KNOXVILLE, Tenn. — City leaders are continuing to work on a proposed stadium project to be built in Knoxville and as the project continues, the Knoxville Area Urban League partnered with developers to help recruit organizations characterized as "disadvantaged business enterprises."
Officials said that the league will serve as a community engagement partner with the GEM Community Development Group to recruit the organizations. They will also help identify minority contractors and subcontractors during the stadium's construction if the city approves it.
They will identify disadvantaged entrepreneurs who want to open businesses in the development, according to a release from officials. They will also train people who want to open businesses, help existing businesses grow and help hire people for available jobs.
The stadium is planned to be surrounded by private businesses including restaurants, retailers and homes. The Knoxville Area Urban League will help fill the surrounding areas around the stadium, officials said.
“This project will be transformational for a part of town that is sorely in need of jobs and entertainment options,” said Steve Davis, president of GEM Community Development Group. “We want to be sure that the project is as inclusive in all ways as it can be. And the Urban League is the perfect partner for that.”

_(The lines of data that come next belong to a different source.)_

Lemma run_new_run x s s' r :
  driver_of x = driver → run_new e instance inputs mode o x s = (s', r) → outcome s s' r.
Proof.
  intros Hx. unfold run_new. rewrite Hx. intros Hr.
  apply bind_run in Hr as [(? & [-> _]%of_result_run & ->)|(? & ? & [-> _]%of_result_run & Hr)]; [constructor|].
  case_match eqn:Hrec; [injection Hr as <- <-; constructor|].
  assert (Hto : is_Some (to o) → driver = "http" ∧ with_password o = false).
  { intros Ht. rewrite bool_decide_true in Hrec by done. cbn in Hrec. apply orb_false_iff in Hrec as [Hd ?].
    apply negb_false_iff, String.eqb_eq in Hd. done. }
  apply bind_run in Hr as [(? & [-> _]%of_result_run & ->)|(? & info & [-> Hinfo]%of_result_run & Hr)]; [constructor|].
  apply bind_run in Hr as [(? & [-> _]%of_result_run & ->)|(? & [hours l] & [-> Hl]%of_result_run & Hr)]; [constructor|].
  apply bind_run in Hr as [(? & [-> _]%of_result_run & ->)|(? & [total sources] & [-> Hso]%of_result_run & Hr)]; [constructor|].
  apply bind_run in Hr as [(? & [-> _]%of_result_run & ->)|(? & job & [-> Hj]%of_result_run & Hr)]; [constructor|].
  set (p := {| plan_info := info; plan_hours := hours; plan_limits := l; plan_total := total;
               plan_sources := sources; plan_job := job |}).
  assert (Hp1 : planned p) by done.
  apply bind_run in Hr as [(err & Hs & ->)|(s1 & [] & Hs & Hr)].
  { apply save_cases in Hs as [[-> _]|[-> _]]; [constructor|by apply (stopped_saved _ p)]. }
  apply save_cases in Hs as [[-> ((? & ?) & _)]|[-> _]]; [done|].
  apply bind_run in Hr as [(? & [-> _]%of_result_run & ->)|(? & its & [-> Hits]%of_result_run & Hr)];
    [by apply (stopped_saved _ p)|].
  match type of Hr with context [post ?create _] => set (cr := create) in Hr end.
  assert (Hcr : asked p cr) by done.
  apply bind_run in Hr as [(err & Hs & ->)|(s1 & c & Hs & Hr)].
  { injection Hs as <- He. apply (stopped_asked _ p); [done|done|]. left. by exists err. }
  injection Hs as <- Hc. cbn [saved posted] in Hr.
  apply bind_run in Hr as [(err & [-> He]%of_result_run & ->)|(? & j & [-> Hres]%of_result_run & Hr)].
  { apply (stopped_asked _ p); [done|done|]. right; left. exists c. split; [done|by exists err]. }
  apply bind_run in Hr as [(err & Hs & ->)|(s1 & [] & Hs & Hr)].
  { apply save_cases in Hs as [[-> [_ Hio]]|[-> _]]; [|by apply (stopped_reserved _ p _ c)].
    apply (stopped_asked _ p); [done|done|]. by right; right. }
  apply save_cases in Hs as [[-> ((? & ?) & _)]|[-> _]]; [done|]. cbn [saved posted] in Hr.
  apply bind_run in Hr as [(err & Hs & ->)|(s1 & [] & Hs & Hr)].
  { destruct (bool_decide (is_Some (sealed_attached_note j))); [|discriminate Hs].
    apply bind_run in Hs as [(? & [-> _]%of_result_run & _)|(? & ? & [-> _]%of_result_run & Hs)]; [|discriminate Hs].
    by apply (stopped_reserved _ p _ c). }
  assert (s1 = {| saved := Some (durable j); posted := Some cr |}) as ->.
  { destruct (bool_decide (is_Some (sealed_attached_note j))); [|by injection Hs as <-].
    apply bind_run in Hs as [(? & [-> _]%of_result_run & [=])|(? & ? & [-> _]%of_result_run & Hs)]. by injection Hs as <-. }
  apply bind_run in Hr as [(err & Hs' & ->)|(s2 & [] & Hs' & Hr)].
  { apply save_cases in Hs' as [[-> _]|[-> _]]; [by apply (stopped_reserved _ p _ c)|by apply (stopped_preparing _ p _ c)]. }
  apply save_cases in Hs' as [[-> ((? & ?) & _)]|[-> _]]; [done|]. injection Hr as <- <-. by apply (prepared _ p _ c).
Qed.

(** [upload] is [run_new] after its guards. *)
Lemma upload_run s s' r :
  upload e instance inputs mode o driver s = (s', r) →
  outcome s s' r ∧
  ∀ j, r = Ok j → (with_turbo o = true → driver = "http" ∧ to o = None) ∧
    match inputs with Sources l => l ≠ [] | Paths _ => True end.
Proof.
  unfold upload. intros Hr.
  apply bind_run in Hr as [(? & [-> _]%of_result_run & ->)|(? & ? & [-> _]%of_result_run & Hr)]; [by split; [constructor|]|].
  case_match eqn:Ht; [injection Hr as <- <-; by split; [constructor|]|].
  apply bind_run in Hr as [(? & [-> _]%of_result_run & ->)|(? & ? & [-> _]%of_result_run & Hr)]; [by split; [constructor|]|].
  apply bind_run in Hr as [(? & [-> _]%of_result_run & ->)|(? & ? & [-> Hi]%of_result_run & Hr)]; [by split; [constructor|]|].
  split; [by apply (run_new_run (Foreground driver))|]. intros j _. split.
  - intros Hw. rewrite Hw in Ht. cbn in Ht. apply orb_false_iff in Ht as [Hd Hto].
    apply negb_false_iff, String.eqb_eq in Hd. apply bool_decide_eq_false in Hto. split; [done|]. by apply eq_None_not_Some.
  - destruct inputs as [|l]; [done|]. intros ->. by rewrite bool_decide_true in Hi.
Qed.
End runs.

(** ** What starting an upload promises *)

Section promises.
Context `{Ae : Aead, Kd : Kdf, Hp : Hpke, Co : Codec, En : Encode, Js : JsonText, Me : Sealing.Memory}.
Context `{Ca : Selection.Cancellation}.

Definition fresh_state : State := {| saved := None; posted := None |}.

(** What a later start needs of a reservation to go on with it, or to revoke it. *)
Definition credentials (c : Created) (j : UploadJob) : Prop :=
  transfer_id j = Some (created_transfer c) ∧ upload_token j = Some (created_upload_token c) ∧
  delete_token j = Some (created_delete_token c) ∧ join_token j = created_join_token c ∧
  item_id <$> items j = created_id <$> created_items c ∧
  (∀ r, recipient j = Some r → is_Some (encrypted_key r)).

Lemma reserved_credentials e driver sources c j j' :
  reserved_job e driver sources c j = Ok j' → credentials c j'.
Proof.
  intros (r & its & -> & Hi & Et & _ & Hrec & Hnone)%reserved_job_shape.
  unfold invalid_reservation in Hi. rewrite !orb_false_iff in Hi. destruct Hi as [[_ Hlen] _].
  apply negb_false_iff, Nat.eqb_eq in Hlen. split_and!; try done.
  - cbn [items with_reservation]. transitivity (created_id ∘ snd <$> zip sources (created_items c)).
    + eapply traverse_fmap; [|exact Et]. intros i [[name s] server] it. unfold reserved_item, mbind, result_bind.
      destruct (item_prefix e i); [|done]. destruct (chunk_count _ _); [|done]. by intros [= <-].
    + rewrite list_fmap_compose. by rewrite snd_zip by lia.
  - cbn [recipient with_reservation]. intros x ->. destruct (recipient j) as [rec|]; [|by specialize (Hnone eq_refl)].
    destruct (Hrec rec eq_refl) as (rec' & Hs & [= ->]). revert Hs. unfold seal_for, mbind, result_bind, context, map_err.
    destruct (decode _); [|done]. destruct (seal_key_for_recipient _ _ _ _); [|done]. by intros [= <-].
Qed.

(** C19: an accepted reservation is on the disk before anything is made of it.
    However starting an upload ends, once the transfer was asked for there is a
    saved job, and it holds the transfer's key, no master key and no chunk. When
    the server's reply arrived and the client takes the reservation, a save right
    after it that takes effect is enough: whatever fails later (the note's size
    check, the save of the next state), and even if that save itself reports a
    failure, the saved job holds all of the reservation (the transfer, its tokens,
    an id for every item and, for a recipient, the sealed key). The saved job can
    lack a reservation that was asked for only when the reply was lost or could
    not be read, the reservation was turned down, or that save did not take
    effect; it then still says "reserving". A job that is returned is the one that
    is saved, ready to be prepared. *)
Theorem reservation_durable e instance inputs mode o driver s' r :
  upload e instance inputs mode o driver fresh_state = (s', r) →
  (is_Some (posted s') → is_Some (saved s')) ∧
  (∀ j, saved s' = Some j → new_share_key e = Ok (share_key j) ∧ master_key j = [] ∧ chunks j = []) ∧
  (∀ j, saved s' = Some j → is_Some (posted s') →
     (∃ c, created_reply e = Ok c ∧ credentials c j) ∨
     state j = "reserving"%string ∧ transfer_id j = None ∧ upload_token j = None ∧ items j = [] ∧
     ∃ p, planned e instance inputs mode o driver p ∧ j = durable (plan_job p) ∧ unrecorded e driver p) ∧
  (∀ c, created_reply e = Ok c → saves e 1 ≠ FailedBefore → is_Some (posted s') →
     (∀ p, planned e instance inputs mode o driver p → ¬ turned_down e driver p c) →
     ∃ j, saved s' = Some j ∧ credentials c j) ∧
  (∀ j, r = Ok j → saved s' = Some (durable j) ∧ is_Some (posted s') ∧ state j = "preparing"%string).
Proof.
  intros Hr. apply upload_run in Hr as [Ho _].
  assert (Hplan : ∀ p, planned e instance inputs mode o driver p →
    ∃ key salt mk note, new_share_key e = Ok key ∧
      plan_job p = Sealing.set_keys mk note (fresh_job e instance o driver (plan_info p) (plan_total p) key salt)).
  { intros p Hp'. destruct (initial_job_Ok _ _ _ _ _ _ _ _ (pl_job _ _ _ _ _ _ _ Hp')) as (key & salt & mk & note & ? & ? & ?). eauto 10. }
  assert (Hfirst : ∀ p j, planned e instance inputs mode o driver p → Some (durable (plan_job p)) = Some j →
     new_share_key e = Ok (share_key j) ∧ master_key j = [] ∧ chunks j = [] ∧
     state j = "reserving"%string ∧ transfer_id j = None ∧ upload_token j = None ∧ items j = []).
  { intros p j Hp' [= <-]. destruct (Hplan p Hp') as (key & salt & mk & note & Hk & ->). done. }
  assert (Hthen : ∀ p c j1 j st, planned e instance inputs mode o driver p →
     reserved_job e driver (plan_sources p) c (plan_job p) = Ok j1 → 
     Some (durable (set_state st j1)) = Some j →
     new_share_key e = Ok (share_key j) ∧ master_key j = [] ∧ chunks j = [] ∧ credentials c j).
  { intros p c j1 j st Hp' Hj [= <-]. pose proof (reserved_credentials _ _ _ _ _ _ Hj) as Hc.
    apply reserved_job_shape in Hj as (rec & its & -> & _).
    destruct (Hplan p Hp') as (key & salt & mk & note & Hk & Heq). rewrite Heq in *. done. }
  destruct Ho as [err|p err Hp'|p create err Hp' _ Hu|p create c j err Hp' _ Hc Hj|p create c j err Hp' _ Hc Hj|p create c j Hp' _ Hc Hj];
    cbn [saved posted fresh_state]; (split_and!; [eauto| | | |]); try done; try by intros ? ? ? [].
  - intros j Hs. destruct (Hfirst p j Hp' Hs) as (? & ? & ? & ?). auto.
  - intros j Hs. destruct (Hfirst p j Hp' Hs) as (? & ? & ? & ?). auto.
  - intros j Hs _. right. destruct (Hfirst p j Hp' Hs) as (_ & _ & _ & ? & ? & ? & ?). injection Hs as <-. eauto 10.
  - intros c Hc Hio _ Hno. destruct Hu as [[? Hu]|[(c' & Hu & Ht)|Hu]]; [congruence| |done].
    rewrite Hu in Hc. injection Hc as ->. by destruct (Hno p Hp').
  - intros j' Hs. by destruct (Hthen p c j j' (state j) Hp' Hj) as (? & ? & ? & ?); [destruct j|].
  - intros j' Hs _. left. exists c. split; [done|]. by destruct (Hthen p c j j' (state j) Hp' Hj) as (? & ? & ? & ?); [destruct j|].
  - intros c' Hc' _ _ _. rewrite Hc in Hc'. injection Hc' as <-. eexists. split; [done|].
    assert (Hs : Some (durable (set_state (state j) j)) = Some (durable j)) by by destruct j.
    by destruct (Hthen p c j _ _ Hp' Hj Hs) as (? & ? & ? & ?).
  - intros j' Hs. by destruct (Hthen p c j j' "preparing"%string Hp' Hj Hs) as (? & ? & ? & ?).
  - intros j' Hs _. left. exists c. split; [done|]. by destruct (Hthen p c j j' "preparing"%string Hp' Hj Hs) as (? & ? & ? & ?).
  - intros c' Hc' _ _ _. rewrite Hc in Hc'. injection Hc' as <-. eexists. split; [done|]. by destruct (Hthen p c j _ "preparing"%string Hp' Hj eq_refl) as (? & ? & ? & ?).
  - intros j' Hs. by destruct (Hthen p c j j' "preparing"%string Hp' Hj Hs) as (? & ? & ? & ?).
  - intros j' Hs _. left. exists c. split; [done|]. by destruct (Hthen p c j j' "preparing"%string Hp' Hj Hs) as (? & ? & ? & ?).
  - intros c' Hc' _ _ _. rewrite Hc in Hc'. injection Hc' as <-. eexists. split; [done|]. by destruct (Hthen p c j _ "preparing"%string Hp' Hj eq_refl) as (? & ? & ? & ?).
  - intros j' [= <-]. done.
Qed.
End promises.
(** *** From a selection to an upload that can be sent *)

Section starts.
Context `{Ae : Aead, Kd : Kdf, Hp : Hpke, Co : Codec, En : Encode, Js : JsonText, Me : Sealing.Memory}.
Context `{Ca : Selection.Cancellation, CL : !CodecLaws, WL : !Opening.WireLaws}.

Lemma name_files_length used l files : Selection.name_files used l = Some files → length files = length l.
Proof.
  revert used files. induction l as [|x l IH]; intros used files; cbn; [by intros [= <-]|].
  destruct (Selection.unique_name _ _) as [[name used']|]; [|done]. cbn.
  destruct (Selection.name_files used' l) as [fs|] eqn:Ef; [|done]. intros [= <-]. cbn. by rewrite (IH _ _ Ef).
Qed.

Lemma prepare_nonempty paths mode maximum answer n n' files :
  Selection.prepare paths mode maximum answer n = (n', Ok (Selection.Files files)) → files ≠ [].
Proof.
  unfold Selection.prepare. intros Hr.
  apply bind_run_Ok in Hr as (n1 & [] & _ & Hr). apply bind_run_Ok in Hr as (n2 & [found hd] & _ & Hr).
  apply bind_run_Ok in Hr as (n3 & sum & _ & Hr). apply bind_run_Ok in Hr as (n4 & m & _ & Hr).
  case_match.
  - do 4 apply bind_run_Ok in Hr as (? & ? & _ & Hr). discriminate Hr.
  - case_match eqn:Hne; [discriminate Hr|]. case_match; [discriminate Hr|].
    apply bind_run_Ok in Hr as (n5 & fs & Hn & Hr). injection Hr as _ <-. apply bool_decide_eq_false in Hne.
    unfold Selection.must in Hn. injection Hn as _ Hn.
    destruct (Selection.name_files ∅ _) as [l|] eqn:Ef; [|done]. injection Hn as ->.
    apply name_files_length in Ef. intros ->. symmetry in Ef. by apply nil_length_inv in Ef.
Qed.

The league will also help recruit disadvantaged businesses to operate the stadium once it is built and leased to the Smokies.
“The Urban League has a long history of advocating for and assisting disadvantaged businesses and individuals and helping them access employment opportunities,” said Randy Boyd of GEM Community Development Group. “This partnership just makes sense for everyone involved.”
To help fund the stadium, legislation was introduced in the Tennessee General Assembly that would allow local governments to use state and local sales taxes. The money would be collected from a defined area around the proposed stadium and include the sales at restaurants and retail stores scattered throughout the Old City.
However, Boyd said he thinks it will revitalize the blighted area, triggering new development and creating new life on the western edge of East Knoxville.